__What the task asks__: Retrieve each line that contains the word "Hfull" from the entries below.

__Data shown__:

*** Begin section ***

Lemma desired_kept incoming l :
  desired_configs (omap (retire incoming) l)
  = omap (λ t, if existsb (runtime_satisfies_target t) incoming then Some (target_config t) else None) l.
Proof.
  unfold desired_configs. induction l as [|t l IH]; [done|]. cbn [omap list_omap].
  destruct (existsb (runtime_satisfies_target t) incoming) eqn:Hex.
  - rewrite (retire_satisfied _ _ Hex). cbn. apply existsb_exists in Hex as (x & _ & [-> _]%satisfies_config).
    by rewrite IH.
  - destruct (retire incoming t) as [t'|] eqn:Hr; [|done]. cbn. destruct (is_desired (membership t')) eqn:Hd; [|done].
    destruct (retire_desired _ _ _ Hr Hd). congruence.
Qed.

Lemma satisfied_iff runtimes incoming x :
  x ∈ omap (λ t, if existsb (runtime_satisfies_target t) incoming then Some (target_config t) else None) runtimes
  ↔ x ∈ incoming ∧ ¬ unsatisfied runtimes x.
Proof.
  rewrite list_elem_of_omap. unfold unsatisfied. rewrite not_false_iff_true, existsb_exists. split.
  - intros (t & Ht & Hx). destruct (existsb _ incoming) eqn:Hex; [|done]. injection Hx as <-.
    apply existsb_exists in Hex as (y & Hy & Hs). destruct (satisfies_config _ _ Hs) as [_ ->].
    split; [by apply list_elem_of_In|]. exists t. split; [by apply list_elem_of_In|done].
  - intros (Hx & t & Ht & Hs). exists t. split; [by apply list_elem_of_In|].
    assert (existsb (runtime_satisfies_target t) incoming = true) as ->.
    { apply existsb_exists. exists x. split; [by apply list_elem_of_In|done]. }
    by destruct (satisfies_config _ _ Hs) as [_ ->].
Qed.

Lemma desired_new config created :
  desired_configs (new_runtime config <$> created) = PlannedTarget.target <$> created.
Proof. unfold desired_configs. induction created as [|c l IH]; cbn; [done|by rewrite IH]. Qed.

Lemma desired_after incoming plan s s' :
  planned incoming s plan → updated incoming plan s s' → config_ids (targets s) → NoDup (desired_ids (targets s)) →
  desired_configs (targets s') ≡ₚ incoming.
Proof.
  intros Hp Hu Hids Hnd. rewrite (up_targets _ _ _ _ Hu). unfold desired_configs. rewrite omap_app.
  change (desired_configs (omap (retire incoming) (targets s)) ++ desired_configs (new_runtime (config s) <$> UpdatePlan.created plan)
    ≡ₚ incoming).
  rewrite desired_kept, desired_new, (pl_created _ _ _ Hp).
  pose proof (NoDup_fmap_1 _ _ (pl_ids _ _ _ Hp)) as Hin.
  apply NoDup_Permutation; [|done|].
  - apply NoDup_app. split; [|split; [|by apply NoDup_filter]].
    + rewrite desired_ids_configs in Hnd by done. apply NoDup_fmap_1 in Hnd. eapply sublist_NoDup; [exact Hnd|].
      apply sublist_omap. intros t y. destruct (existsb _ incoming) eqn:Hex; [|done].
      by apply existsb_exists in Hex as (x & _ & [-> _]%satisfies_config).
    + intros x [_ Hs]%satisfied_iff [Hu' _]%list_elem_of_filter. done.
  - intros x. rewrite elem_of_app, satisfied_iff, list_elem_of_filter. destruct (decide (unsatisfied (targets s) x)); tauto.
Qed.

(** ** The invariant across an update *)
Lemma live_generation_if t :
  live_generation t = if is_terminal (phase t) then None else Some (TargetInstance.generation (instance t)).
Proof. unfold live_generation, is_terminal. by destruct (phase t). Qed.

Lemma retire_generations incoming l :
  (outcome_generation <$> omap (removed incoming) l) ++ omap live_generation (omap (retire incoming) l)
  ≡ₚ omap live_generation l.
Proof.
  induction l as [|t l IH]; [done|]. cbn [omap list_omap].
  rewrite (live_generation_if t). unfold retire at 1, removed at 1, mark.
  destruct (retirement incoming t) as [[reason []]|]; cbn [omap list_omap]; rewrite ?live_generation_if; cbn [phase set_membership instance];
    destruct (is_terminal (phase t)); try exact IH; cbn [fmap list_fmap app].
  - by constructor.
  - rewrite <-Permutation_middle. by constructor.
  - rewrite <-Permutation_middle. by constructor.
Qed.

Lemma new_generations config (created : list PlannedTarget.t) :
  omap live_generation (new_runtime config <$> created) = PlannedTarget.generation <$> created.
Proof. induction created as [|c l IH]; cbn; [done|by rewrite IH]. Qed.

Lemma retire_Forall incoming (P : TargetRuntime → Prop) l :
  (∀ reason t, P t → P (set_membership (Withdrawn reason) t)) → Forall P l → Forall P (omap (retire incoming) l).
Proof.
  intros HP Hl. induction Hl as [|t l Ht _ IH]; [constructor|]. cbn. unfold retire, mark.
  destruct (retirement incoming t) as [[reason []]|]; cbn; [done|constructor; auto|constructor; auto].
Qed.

*** End section ***
*** Begin section ***

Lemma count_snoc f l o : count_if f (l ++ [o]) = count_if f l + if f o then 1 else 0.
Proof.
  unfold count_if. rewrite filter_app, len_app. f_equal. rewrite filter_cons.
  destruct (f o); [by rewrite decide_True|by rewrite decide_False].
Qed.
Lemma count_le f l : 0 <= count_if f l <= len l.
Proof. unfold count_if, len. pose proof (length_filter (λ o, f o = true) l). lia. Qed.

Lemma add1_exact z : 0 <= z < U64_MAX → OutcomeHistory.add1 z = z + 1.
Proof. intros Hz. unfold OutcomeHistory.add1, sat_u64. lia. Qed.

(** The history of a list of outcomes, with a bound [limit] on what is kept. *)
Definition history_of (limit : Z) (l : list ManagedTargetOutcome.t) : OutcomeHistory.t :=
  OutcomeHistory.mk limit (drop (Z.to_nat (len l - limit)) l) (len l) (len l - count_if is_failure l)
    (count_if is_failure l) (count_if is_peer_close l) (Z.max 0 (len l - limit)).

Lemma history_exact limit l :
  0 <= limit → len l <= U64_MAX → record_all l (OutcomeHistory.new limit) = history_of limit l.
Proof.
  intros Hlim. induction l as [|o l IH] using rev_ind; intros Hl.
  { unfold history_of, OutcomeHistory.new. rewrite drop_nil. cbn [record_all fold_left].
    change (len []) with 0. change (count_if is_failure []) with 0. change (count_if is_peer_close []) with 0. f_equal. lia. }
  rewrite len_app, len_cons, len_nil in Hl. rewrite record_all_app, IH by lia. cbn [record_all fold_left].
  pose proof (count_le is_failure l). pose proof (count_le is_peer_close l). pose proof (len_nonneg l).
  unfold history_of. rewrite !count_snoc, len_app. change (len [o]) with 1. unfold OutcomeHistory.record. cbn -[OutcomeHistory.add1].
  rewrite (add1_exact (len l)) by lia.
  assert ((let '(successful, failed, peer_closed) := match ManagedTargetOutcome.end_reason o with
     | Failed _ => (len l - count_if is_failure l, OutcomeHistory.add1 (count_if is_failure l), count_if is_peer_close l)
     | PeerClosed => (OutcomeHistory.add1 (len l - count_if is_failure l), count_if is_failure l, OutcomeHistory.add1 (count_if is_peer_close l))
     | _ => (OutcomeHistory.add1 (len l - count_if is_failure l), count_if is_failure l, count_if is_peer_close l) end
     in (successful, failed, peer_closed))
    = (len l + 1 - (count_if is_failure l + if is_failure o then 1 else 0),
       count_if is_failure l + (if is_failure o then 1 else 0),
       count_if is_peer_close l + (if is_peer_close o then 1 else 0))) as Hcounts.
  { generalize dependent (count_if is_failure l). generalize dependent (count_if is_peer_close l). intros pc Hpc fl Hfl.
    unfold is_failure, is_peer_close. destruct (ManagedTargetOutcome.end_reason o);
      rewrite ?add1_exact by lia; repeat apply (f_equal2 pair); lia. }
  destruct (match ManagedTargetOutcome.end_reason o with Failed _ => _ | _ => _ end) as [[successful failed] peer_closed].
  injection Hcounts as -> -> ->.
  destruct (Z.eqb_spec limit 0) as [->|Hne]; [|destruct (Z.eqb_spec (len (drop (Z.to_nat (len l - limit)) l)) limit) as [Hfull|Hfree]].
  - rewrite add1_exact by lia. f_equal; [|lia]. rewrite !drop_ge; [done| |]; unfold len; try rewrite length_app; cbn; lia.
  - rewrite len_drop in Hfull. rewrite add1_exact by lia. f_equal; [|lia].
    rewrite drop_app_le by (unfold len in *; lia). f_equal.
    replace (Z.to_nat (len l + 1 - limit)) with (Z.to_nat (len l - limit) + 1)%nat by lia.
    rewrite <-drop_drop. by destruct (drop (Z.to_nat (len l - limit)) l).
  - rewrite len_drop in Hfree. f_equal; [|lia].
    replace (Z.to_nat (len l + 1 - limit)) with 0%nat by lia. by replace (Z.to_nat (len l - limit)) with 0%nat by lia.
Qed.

*** End section ***

__Response to the task__:
  destruct (Z.eqb_spec limit 0) as [->|Hne]; [|destruct (Z.eqb_spec (len (drop (Z.to_nat (len l - limit)) l)) limit) as [Hfull|Hfree]].
  - rewrite len_drop in Hfull. rewrite add1_exact by lia. f_equal; [|lia].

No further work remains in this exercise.